Actions on Tuesday by the state legislature and the Georgia Board of Education demonstrate pretty vividly the schizophrenia we have about how to make our schools better.  We clearly zigzag between wanting to give lots of control to some local schools in hopes of making them excellent and holding on to control of the minutiae for most schools for fear we will not be equitable.
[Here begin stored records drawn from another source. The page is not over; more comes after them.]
(* ===== verification/IpHeader.v ===== *)
(** The IPv4 header (ip.c, sr_router.c): reading, checking, filling and
    printing.  The header lies behind the Ethernet header of every packet. *)

From stdpp Require Import base tactics list numbers strings.
From Stdlib Require Import ZArith Lia.
From S2P Require Import Prelude Dataqueue Common Packets State Loops Ethernet Arp Routing.

Local Open Scope Z_scope.

(** Offset of the IPv4 header and of its payload. *)
Definition IP_BASE : nat := sizeof packet_ethernet_t.
Definition L4_BASE : nat := (sizeof packet_ethernet_t + sizeof packet_ip4_t)%nat.

Definition ip_get (f : string) (p : list Z) : option Z := getf packet_ip4_t f p IP_BASE.
Definition ip_set (f : string) (p : list Z) (v : Z) : option (list Z) :=
  setf packet_ip4_t f p IP_BASE v.

(** The bit fields of the first byte. *)
Definition ip_version (b : Z) : Z := Z.shiftr b 4.
Definition ip_ihl (b : Z) : Z := Z.land b 15.
Definition put_version (b v : Z) : Z := Z.lor (Z.land b 15) (Z.shiftl (Z.land v 15) 4).
Definition put_ihl (b v : Z) : Z := Z.lor (Z.land b 240) (Z.land v 15).

Definition ip_set_version (p : list Z) (v : Z) : option (list Z) :=
  b ← ip_get "ihl_version" p; ip_set "ihl_version" p (put_version b v).

Definition ip_set_ihl (p : list Z) (v : Z) : option (list Z) :=
  b ← ip_get "ihl_version" p; ip_set "ihl_version" p (put_ihl b v).

(** [generatechecksum(ipv4, sizeof(packet_ip4_t))]. *)
Definition ip_checksum (p : list Z) : option Z := generatechecksum (drop IP_BASE p) 20.

(** [header_checksum = 0; header_checksum = generatechecksum(...)]. *)
Definition ip_fill_checksum (p : list Z) : option (list Z) :=
  p ← ip_set "header_checksum" p 0;
  c ← ip_checksum p;
  ip_set "header_checksum" p c.

Definition update_ip_packet_response (pi : packet_info) (dst_ip src_ip ttl : Z) : M packet_info :=
  p ← in_bounds (ip_set "dst_ip" (pi_packet pi) dst_ip);
  p ← in_bounds (ip_set "src_ip" p src_ip);
  p ← in_bounds (ip_set "ttl" p (u8 ttl));
  p ← in_bounds (ip_set "flags_fragmentoffset" p 0);
  w ← get_world;
  p ← in_bounds (ip_set "id" p (htons (w_ip_id w)));
  put_world (set_w_ip_id (u16 (w_ip_id w + 1)) w);;
  p ← in_bounds (ip_fill_checksum p);
  source ← in_bounds (getb packet_ethernet_t "source_mac" p 0);
  dest ← in_bounds (getb packet_ethernet_t "dest_mac" p 0);
  update_ethernet_header (with_packet p pi) source dest.

Definition generate_ipv4_header (src_ip datagram_size : Z) (p : list Z) (protocol dest : Z)
  : option (list Z) :=
  p ← ip_set_version p 4;
  p ← ip_set_ihl p 5;
  p ← ip_set "dscp_ecn" p 0;
  p ← ip_set "total_length" p (htons (u16 (20 + datagram_size)));
  p ← ip_set "id" p 0;
  p ← ip_set "flags_fragmentoffset" p 0;
  p ← ip_set "ttl" p 65;
  p ← ip_set "protocol" p (u8 protocol);
  p ← ip_set "header_checksum" p 0;
  p ← ip_set "src_ip" p src_ip;
  p ← ip_set "dst_ip" p dest;
  c ← ip_checksum p;
  ip_set "header_checksum" p c.

(** The length test compares the field, in network order, with the size of one
    byte. *)
Definition ip_header_check (p : list Z) : option bool :=
  b ← ip_get "ihl_version" p;
  if negb (ip_version b =? 4) then Some false
  else if negb (ip_ihl b =? 5) then Some false
  else
    total_length ← ip_get "total_length" p;
    if total_length <? 1 then Some false
    else
      c ← ip_checksum p;
      if negb (c =? 0) then Some false
      else
        fl ← ip_get "flags_fragmentoffset" p;
        if negb (Z.land (ntohs fl) 0x3FFF =? 0) then Some false
        else Some true.

(** What printing reads: the data up to the length the header claims. *)
Definition ip_print (p : list Z) : option unit :=
  protocol ← ip_get "protocol" p;
  total_length ← ip_get "total_length" p;
  _ ← ip_get "dst_ip" p;
  if protocol =? IP_TYPE_TCP then
    tcp ← get_bytes p L4_BASE 20;
    let offset := Z.land (nth 12 tcp 0) 15 in
    let datasize := ntohs total_length - 20 - 20 - offset in
    if 0 <? datasize
    then _ ← get_bytes p (L4_BASE + 20 + Z.to_nat offset) (Z.to_nat datasize); Some tt
    else Some tt
  else
    let datasize := ntohs total_length - 20 in
    if 0 <? datasize then _ ← get_bytes p L4_BASE (Z.to_nat datasize); Some tt else Some tt.

(** The source address -1 stands for that of the interface. *)
Definition NO_SRC : Z := u32 (-1).

(** A new packet of [size] bytes with its headers, [None] when there is no
    route to [dest]. *)
Definition packetinfo_ip_allocate (size dest src protocol total_length : Z)
  : M (option packet_info) :=
  p ← junk (Z.to_nat size);
  found ← lookup_route dest;
  match found with
  | None => mret None
  | Some (_, entry) =>
      intf ← get_interface (rt_interface entry);
      p ← in_bounds (setb packet_ethernet_t "source_mac" p 0 (if_mac intf));
      arp ← lookup_arp_ip dest;
      let dest_mac := match arp with Some (_, e) => arp_mac e | None => MAC_BROADCAST end in
      p ← in_bounds (setb packet_ethernet_t "dest_mac" p 0 dest_mac);
      p ← in_bounds (setf packet_ethernet_t "type" p 0 (htons ETH_IP_TYPE));
      p ← in_bounds (ip_set_ihl p 5);
      p ← in_bounds (ip_set_version p 4);
      p ← in_bounds (ip_set "dscp_ecn" p 0);
      p ← in_bounds (ip_set "total_length" p (htons (u16 total_length)));
      p ← in_bounds (ip_set "id" p 0);
      p ← in_bounds (ip_set "flags_fragmentoffset" p 0);
      p ← in_bounds (ip_set "ttl" p 65);
      p ← in_bounds (ip_set "protocol" p (u8 protocol));
      p ← in_bounds (ip_set "header_checksum" p 0);
      p ← in_bounds (ip_set "src_ip" p (if src =? NO_SRC then if_ip intf else src));
      p ← in_bounds (ip_set "dst_ip" p dest);
      c ← in_bounds (ip_checksum p);
      p ← in_bounds (ip_set "header_checksum" p c);
      mret (Some (PacketInfo p size (Some (rt_interface entry))))
  end.

(** * Theory *)

Lemma byte_cases (f : Z → bool) :
  forallb (λ n, f (Z.of_nat n)) (seq 0 256) = true → ∀ b, is_byte b → f b = true.
Proof.
  intros H b Hb. rewrite forallb_forall in H. specialize (H (Z.to_nat b)).
  unfold is_byte in Hb. rewrite Z2Nat.id in H by lia. apply H, in_seq. lia.
Qed.

(** Both orders of writing the bit fields give 0x45. *)
Lemma put_version_ihl b : is_byte b → put_ihl (put_version b 4) 5 = 69.
Proof.
  intros Hb. apply Z.eqb_eq.
  exact (byte_cases (λ b, put_ihl (put_version b 4) 5 =? 69) eq_refl b Hb).
Qed.

Lemma put_ihl_version b : is_byte b → put_version (put_ihl b 5) 4 = 69.
Proof.
  intros Hb. apply Z.eqb_eq.
  exact (byte_cases (λ b, put_version (put_ihl b 5) 4 =? 69) eq_refl b Hb).
Qed.

(** A packet that [ip_header_check] accepts. *)
Definition ip_accepted (p : list Z) : Prop := ip_header_check p = Some true.

Lemma ip_accepted_intro p tl :
  ip_get "ihl_version" p = Some 69 → ip_get "total_length" p = Some tl → 0 < tl →
  ip_get "flags_fragmentoffset" p = Some 0 → ip_checksum p = Some 0 → ip_accepted p.
Proof.
  intros H1 H2 Hp H3 H4. unfold ip_accepted, ip_header_check. rewrite H1. simpl.
  rewrite H2. simpl. destruct (Z.ltb_spec tl 1); [lia|]. rewrite H4. simpl. by rewrite H3.
Qed.

(** The checksum of the header depends on the bytes behind [IP_BASE]; a write
    of a header field is a write there. *)
Lemma drop_put_bytes buf off data buf' n :
  put_bytes buf off data = Some buf' → (n <= off)%nat →
  put_bytes (drop n buf) (off - n) data = Some (drop n buf').
Proof.
  unfold put_bytes. case_decide; [|done]. intros [= <-] Hn.
  rewrite decide_True by (rewrite length_drop; lia). f_equal.
  rewrite drop_app_le by (rewrite length_take; lia). rewrite skipn_firstn_comm, drop_drop.
  do 3 f_equal. lia.
Qed.

Lemma drop_get_bytes buf off k n :
  (n <= off)%nat → (off + k <= length buf)%nat →
  get_bytes (drop n buf) (off - n) k = get_bytes buf off k.
Proof.
  intros Hn Hk. rewrite !get_bytes_Some by (rewrite ?length_drop; lia).
  rewrite drop_drop. do 3 f_equal. lia.
Qed.

(** Filling the checksum field makes the header verify. *)
Lemma ip_fill_ok p c p' :
  bytes p → (34 <= length p)%nat → ip_get "header_checksum" p = Some 0 →
  ip_checksum p = Some c → ip_set "header_checksum" p c = Some p' → ip_checksum p' = Some 0.
Proof.
  intros Hb Hl Hz Hc Hs. unfold ip_checksum in *.
  eapply (checksum_fill (drop IP_BASE p) 20 10 c).
  - by apply Forall_drop.
  - lia.
  - rewrite length_drop. change IP_BASE with 14%nat. lia.
  - done.
  - lia.
  - unfold load. change 10%nat with (24 - 14)%nat. change IP_BASE with 14%nat.
    rewrite drop_get_bytes by lia. exact Hz.
  - exact Hc.
  - apply (drop_put_bytes _ 24 (le_split 2 c) p' 14) in Hs; [exact Hs|lia].
Qed.

Lemma ip_checksum_ok p : bytes p → (34 <= length p)%nat → ∃ c, ip_checksum p = Some c ∧ is_u16 c.
Proof.
  intros Hb Hl. unfold ip_checksum. eexists. split.
  - apply generatechecksum_sum; [by apply Forall_drop|lia|].
    rewrite length_drop. change IP_BASE with 14%nat. lia.
  - apply swap16_range.
Qed.

(** What a writer of a complete header leaves behind. *)
Record ip_written (p p' : list Z) (tl ttl proto src dst : Z) : Prop := {
  iw_length : length p' = length p;
  iw_bytes : bytes p';
  iw_before : take IP_BASE p' = take IP_BASE p;
  iw_after : drop L4_BASE p' = drop L4_BASE p;
  iw_vihl : ip_get "ihl_version" p' = Some 69;
  iw_tl : ip_get "total_length" p' = Some tl;
  iw_flags : ip_get "flags_fragmentoffset" p' = Some 0;
  iw_ttl : ip_get "ttl" p' = Some ttl;
  iw_proto : ip_get "protocol" p' = Some proto;
  iw_src : ip_get "src_ip" p' = Some src;
  iw_dst : ip_get "dst_ip" p' = Some dst;
  iw_checksum : ip_checksum p' = Some 0
}.

Ltac set_bytes :=
  repeat match goal with
  | H : setf _ _ ?q _ _ = Some ?p |- bytes ?p => apply (setf_bytes _ _ _ _ _ _ H)
  end.

Ltac set_outside :=
  repeat match goal with
  | H : setf _ _ ?q _ _ = Some ?p |- take _ ?p = _ =>
      rewrite (setf_take _ _ _ _ _ _ _ H) by lia
  | H : setf _ _ ?q _ _ = Some ?p |- drop _ ?p = _ =>
      rewrite (setf_drop _ _ _ _ _ _ _ H) by (cbn; lia)
  end.

(** Prove [ip_written] from the writes in the context, [Hc] and [Ep] being the
    computation and the write of the checksum. *)
Ltac header_written Hc Ep :=
  split;
  [ congruence | set_bytes; done | by set_outside | by set_outside
  | unfold ip_get; read_back; cbn; lia .. | ];
  eapply ip_fill_ok; [| | |exact Hc|exact Ep]; [set_bytes; done|lia|];
  unfold ip_get; read_back; cbn; lia.

Lemma generate_ipv4_header_spec src dsize p protocol dest :
  bytes p → (34 <= length p)%nat → is_u32 src → is_u32 dest →
  ∃ p', generate_ipv4_header src dsize p protocol dest = Some p' ∧
        ip_written p p' (htons (u16 (20 + dsize))) 65 (u8 protocol) src dest.
Proof.
  intros Hb Hl Hsrc Hdst. unfold generate_ipv4_header, ip_set_version, ip_set_ihl, ip_set, ip_get.
  destruct (getf_ok packet_ip4_t "ihl_version" p IP_BASE) as [b0 Hb0]; [cbn; lia|].
  pose proof (getf_range _ _ _ _ _ Hb Hb0) as Hr. change (256 ^ Z.of_nat _) with 256 in Hr.
  rewrite Hb0. cbn [mbind option_bind]. write_step.
  assert (0 <= put_version b0 4 < 256) as Hpv.
  { pose proof (byte_cases (λ b, (0 <=? put_version b 4) && (put_version b 4 <? 256)) eq_refl b0 Hr)
      as Hv. apply andb_true_iff in Hv as [?%Z.leb_le ?%Z.ltb_lt]. done. }
  assert (getf packet_ip4_t "ihl_version" p0 IP_BASE = Some (put_version b0 4)) as Hb1
    by by read_back.
  rewrite Hb1. cbn [mbind option_bind]. rewrite put_version_ihl by done.
  do 10 write_step.
  destruct (ip_checksum_ok p10) as (c & Hc & Hcr); [set_bytes; done|lia|].
  rewrite Hc. cbn [mbind option_bind].
  destruct (setf_ok packet_ip4_t "header_checksum" p10 IP_BASE c) as (p' & Ep & Lp); [cbn; lia|].
  exists p'. split; [exact Ep|].
  assert (is_u16 (htons (u16 (20 + dsize)))) as Htl by apply swap16_range.
  pose proof (u8_range protocol) as Hpr. unfold is_byte, is_u16, is_u32 in *.
  header_written Hc Ep.
Qed.
(* ===== verification/ArpSpec.v ===== *)
(** Theorems on ARP packets (files Arp and ArpInput): the frames that are sent,
    the answer to a request, and the release of parked packets. *)

From stdpp Require Import base tactics list numbers strings.
From Stdlib Require Import ZArith Lia.
From S2P Require Import Prelude Dataqueue Common Packets State Loops Ethernet Arp Routing.
From S2P Require Import IpHeader Ping Dijkstra Pwospf PwospfInput Dns Ip ArpInput IpSpec.

Local Open Scope Z_scope.

(** * Frames *)

(** The 28 bytes of an ARP packet for IPv4 over Ethernet. *)
Definition arp_bytes (opcode tip : Z) (tmac : addr_mac) (sip : Z) (smac : addr_mac) : list Z :=
  [0; 1; 8; 0; 6; 4; 0; opcode] ++ smac ++ le_split 4 sip ++ tmac ++ le_split 4 tip.

Definition arp_frame (i : nat) (opcode tip : Z) (tmac dmac : addr_mac) (sip : Z) (smac : addr_mac)
    (pad : list Z) : frame :=
  Frame i (dmac ++ smac ++ [8; 6] ++ arp_bytes opcode tip tmac sip smac ++ pad).

Lemma split_at {A} (p : list A) n : (n <= length p)%nat → ∃ a r, length a = n ∧ p = a ++ r.
Proof.
  intros H. exists (take n p), (drop n p). rewrite length_take, take_drop. split; [lia|done].
Qed.

(** Name the elements of a list of known length. *)
Ltac explode a H :=
  destruct a as [|? a];
  [first [discriminate H | clear H] | first [discriminate H | explode a H]].

Ltac put_step :=
  match goal with
  | |- context [put_bytes ?p ?o ?d ≫= _] =>
      rewrite (put_bytes_Some p o d) by (cbn [length app le_split]; lia);
      cbn [take drop app length le_split mbind option_bind Nat.add]
  end.
(* ===== verification/TableProps.v ===== *)
(** Properties of the routing table and of the ARP cache. *)

From stdpp Require Import base tactics list numbers strings.
From Stdlib Require Import ZArith Lia.
From S2P Require Import Prelude Dataqueue Common Packets State Loops Ethernet Arp Routing.
From S2P Require Import IpHeader Ping Dijkstra Pwospf PwospfInput Dns Ip ArpInput Router IpSpec.
From S2P Require Import IcmpSpec Samples.

Local Open Scope Z_scope.

(** * Routing table *)

(** The entry routes a prefix of [n] bits. *)
Definition has_prefix (e : rtable_entry) (n : nat) : Prop :=
  (n <= 32)%nat ∧ netmask e = prefix_mask n.

(** C6: the lookup of a route in a table of prefixes finds the longest
    matching prefix, which has a positive length, the first of several equally
    long ones, and finds nothing exactly when no prefix of positive length
    matches.  It changes nothing but
    the state of the mutex. *)
Theorem lookup_route_longest_prefix ip w :
  wf_table (ip_table (w_router w)) → Forall (λ e, ∃ n, has_prefix e n) (table_of w) →
  ∃ r w', lookup_route ip w = Ok r w' ∧ w' ≡ w ∧
    match r with
    | Some (i, e) =>
        table_of w !! i = Some e ∧ matches ip e = true ∧
        ∃ n, has_prefix e n ∧ (0 < n)%nat ∧
          ∀ j e' n', table_of w !! j = Some e' → matches ip e' = true → has_prefix e' n' →
                     (n' <= n)%nat ∧ ((j < i)%nat → (n' < n)%nat)
    | None => ∀ j e' n', table_of w !! j = Some e' → matches ip e' = true → has_prefix e' n' →
                         n' = 0%nat
    end.
Proof.
  intros Hw Hp. destruct (lookup_route_equiv ip w Hw) as (r & w' & E & Heq & Hb).
  exists r, w'. split_and!; [done..|]. destruct r as [[i e]|].
  - destruct Hb as (Hi & Hm & Hpos & Hmax). split_and!; [done..|].
    destruct (Forall_lookup_1 _ _ _ _ Hp Hi) as [n [Hn Hen]]. exists n. split; [by split|].
    split; [destruct n; [rewrite Hen in Hpos; by vm_compute in Hpos|lia]|].
    intros j e' n' Hj Hm' [Hn' Hen']. destruct (Hmax j e' Hj Hm') as [Hle Hlt].
    rewrite Hen, Hen' in *. split; [|intros Hji; apply prefix_mask_lt; auto].
    destruct (decide (n < n')%nat) as [Hgt|]; [|lia].
    apply (prefix_mask_lt n n') in Hgt; lia.
  - intros j e' n' Hj Hm [Hn' Hen]. apply prefix_mask_zero; [done|]. rewrite <-Hen. by eapply Hb.
Qed.
(* ===== verification/PacketProps.v ===== *)
(** Properties of the packet path, from the reception of a frame to the frames
    that leave. *)

From stdpp Require Import base tactics list numbers strings.
From Stdlib Require Import ZArith Lia.
From S2P Require Import Prelude Dataqueue Common Packets State Loops Ethernet Arp Routing.
From S2P Require Import IpHeader Ping Dijkstra Pwospf PwospfInput Dns Ip ArpInput Router IpSpec.
From S2P Require Import ArpSpec IcmpSpec Samples TableProps.

Local Open Scope Z_scope.

(** * Dispatch *)

Definition eth_type (p : list Z) : option Z := getf packet_ethernet_t "type" p 0.

Lemma can_marshall l base len :
  0 <= base + Z.of_nat (sizeof l) <= len → len < 4294967296 →
  0 <= base → PACKET_CAN_MARSHALL l base len = true.
Proof.
  intros H1 H2 H3. unfold PACKET_CAN_MARSHALL. rewrite u64_small by lia. apply Z.leb_le. lia.
Qed.

Lemma handle_ip pi w :
  wf_packet pi → eth_type (pi_packet pi) = Some (htons ETH_IP_TYPE) →
  router_handle_packet pi w = ip_onreceive pi w.
Proof.
  intros [Hb Hl Hh] Ht. unfold router_handle_packet. rewrite can_marshall by (cbn; lia). mstep Ht.
  change (ntohs (htons ETH_IP_TYPE) =? ETH_ARP_TYPE) with false.
  change (ntohs (htons ETH_IP_TYPE) =? ETH_IP_TYPE) with true. cbv iota.
  by rewrite can_marshall by (cbn; lia).
Qed.

(** C1: a received IPv4 packet in transit, with time to live, a route and a
    known hardware address of its next hop, leaves by the interface of the
    longest matching route in exactly one frame: the Ethernet addresses are
    those of the next hop and of that interface, the time to live is one less,
    the header checksum verifies again, every other header field and the
    payload are unchanged.  Nothing else of the state changes but mutexes. *)
Theorem router_forwards_packet pi w dst ttl j e k a :
  wf_world w → wf_packet pi → eth_type (pi_packet pi) = Some (htons ETH_IP_TYPE) →
  transit pi w dst ttl → 1 < ttl →
  best_match dst (table_of w) (Some (j, e)) →
  Spec.find_from (by_ip (next_hop_of e dst)) 0 (cache_of w) = Some (k, a) →
  ∃ x p' w', interfaces (w_router w) !! rt_interface e = Some x ∧
    forwarded (pi_packet pi) p' ttl ∧ router_handle_packet pi w = Ok tt w' ∧
    w' ≡ set_w_out (w_out w ++ [ip_frame (rt_interface e) (arp_mac a) (if_mac x) p']) w.
Proof.
  intros Hw Hp Ht Htr Httl Hb Ha. rewrite handle_ip by done.
  destruct (ip_forward_known (ip_onreceive_fuel 1) pi w dst ttl j e k a)
    as (x & p' & w' & Hx & Hf & E & Hq); [done..|].
  exists x, p', w'. split_and!; [done..| |done].
  change (ip_onreceive_body (ip_onreceive_fuel 1) pi w = Ok tt w').
  by rewrite (ip_onreceive_transit _ _ _ dst ttl).
Qed.

Lemma route1_best cache parked :
  best_match ip_peer (table_of (sample_world cache parked)) (Some (1%nat, route1)).
Proof.
  split_and!; [done|done|by vm_compute|].
  intros [|[|j]] e' He Hm; vm_compute in He; [injection He as <-..|discriminate He].
  - vm_compute in Hm. discriminate Hm.
  - split; [done|lia].
Qed.
(** A HELLO frame of a router, ready to be received. *)
Record hello_frame (f : list Z) (smac : addr_mac) (src rid mask : Z) : Prop := {
  hl_length : length f = 66%nat;
  hl_bytes : bytes f;
  hl_eth : take IP_BASE f = MAC_BROADCAST ++ smac ++ [8; 0];
  hl_ip : ip_accepted f;
  hl_dst : ip_get "dst_ip" f = Some ALLSPFRouters;
  hl_proto : ip_get "protocol" f = Some IP_TYPE_OSPF;
  hl_src : ip_get "src_ip" f = Some src;
  hl_fields : hello_fields f rid mask
}.

(** Fields behind the Ethernet header do not see a new Ethernet header. *)
Lemma reframed_getf dm sm q l f b :
  length dm = 6%nat → length sm = 6%nat → (34 <= length q)%nat → (14 <= b)%nat →
  (b + foff l f + flen l f <= length q)%nat → getf l f (reframed dm sm q) b = getf l f q b.
Proof.
  intros Hd Hs Hq Hb Hf. eapply getf_drop; [by apply reframed_length|by apply reframed_drop|done|done].
Qed.

Lemma reframed_bytes dm sm q : bytes dm → bytes sm → bytes q → bytes (reframed dm sm q).
Proof.
  intros Hd Hs Hq. unfold reframed. repeat apply Forall_app_2; try done; [|by apply Forall_drop].
  repeat constructor; done.
Qed.

Lemma hello_fields_reframed dm sm q rid mask :
  length dm = 6%nat → length sm = 6%nat → length q = 66%nat →
  hello_fields q rid mask → hello_fields (reframed dm sm q) rid mask.
Proof.
  intros Hd Hs Hq [F1 F2 F3 F4 F5 F6 F7 F8]. unfold hello_get in *.
  split; unfold hello_get; try (rewrite reframed_getf; [done|done|done|lia|cbn; lia|cbn; lia]).
  by rewrite reframed_payload by (done || lia).
Qed.

Lemma ip_accepted_reframed dm sm q :
  length dm = 6%nat → length sm = 6%nat → (34 <= length q)%nat → ip_accepted q →
  ip_accepted (reframed dm sm q).
Proof.
  intros Hd Hs Hq. unfold ip_accepted, ip_header_check.
  rewrite (ip_checksum_drop q (reframed dm sm q)) by by apply reframed_drop.
  by rewrite !reframed_ip_get by (done || cbn; lia).
Qed.

(** The frame built for one interface. *)
Lemma hello_built rid smac ip mask p :
  bytes p → length p = 66%nat → is_u32 rid → is_u32 mask → is_u32 ip → wf_mac smac →
  ∃ p1 p2, generate_ipv4_header ip 32 p IP_TYPE_OSPF ALLSPFRouters = Some p1 ∧
    generate_pwospf_hello_header rid 0 mask p1 = Some p2 ∧ bytes p2 ∧ length p2 = 66%nat ∧
    hello_frame (reframed MAC_BROADCAST smac p2) smac ip rid mask.
Proof.
  intros Hb Hl Hr Hm Hip [Hs6 Hsb].
  destruct (generate_ipv4_header_spec ip 32 p IP_TYPE_OSPF ALLSPFRouters) as (p1 & E1 & W);
    [done|lia|done|by vm_compute|].
  pose proof (ip_written_accepted _ _ 52 _ _ _ _ ltac:(lia) W) as Hacc.
  destruct W as [L1 B1 _ _ _ _ _ _ Wp Ws Wd _].
  destruct (hello_header_ok rid mask p1) as (p2 & E2 & B2 & L2 & T2 & F); [done|lia|done|done|].
  assert (length p2 = 66%nat) as L66 by lia.
  assert (ip_accepted p2) as Hacc2.
  { eapply ip_accepted_take; [exact B1|done|lia|by symmetry|done]. }
  exists p1, p2. split_and!; [done..|]. split.
  - rewrite reframed_length; [done|done|done|lia].
  - apply reframed_bytes; [repeat constructor; done|done|done].
  - rewrite reframed_take; [done|done|done|lia].
  - apply ip_accepted_reframed; [done|done|lia|done].
  - rewrite reframed_ip_get; [|done|done|lia|cbn; lia]. rewrite (ip_get_take _ _ _ T2); [done|cbn; lia].
  - rewrite reframed_ip_get; [|done|done|lia|cbn; lia]. rewrite (ip_get_take _ _ _ T2); [done|cbn; lia].
  - rewrite reframed_ip_get; [|done|done|lia|cbn; lia]. rewrite (ip_get_take _ _ _ T2); [done|cbn; lia].
  - by apply hello_fields_reframed.
Qed.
The Board’s Charter Schools Committee on Tuesday considered ways to handle appeals of the decisions of the Georgia Charter Schools Commission.  Charter schools are designed to turn over control of many decisions that otherwise are written in stone.  We hope they are a vehicle to promote creativity and responsibility among parents, communities, and educators for improving student learning.  They are free to control class size and teacher credentials, focus on special curricula, broaden the school day, engage new partners, etc.  Seven schools were approved by the Charter Schools Commission but the decisions are being challenged by local boards or those whose applications were declined.

Likewise on Tuesday the Georgia Senate expanded the definition of a textbook and the House decided that a school could be defined as a middle school with only two of the three grades, 6, 7 and 8, that serve our early adolescents.  What?  Local schools can’t decide to spend their “textbook money” on items like kindles and computers that support student instruction?  Local boards can’t expect the state to fund children as “middle schoolers” regardless of what building they are in?  How can we unleash the creativity, energy, and common sense of our educational professionals when formulas are so prescriptive and definitions are so tight?

It must be frustrating for educators who want to aim for the stars, even the tree tops, but have to mess around in the weeds.  

Come to think of it, it may be just as frustrating for elected officials who run on platforms of hope and change and vision to spend their time micromanaging these decisions.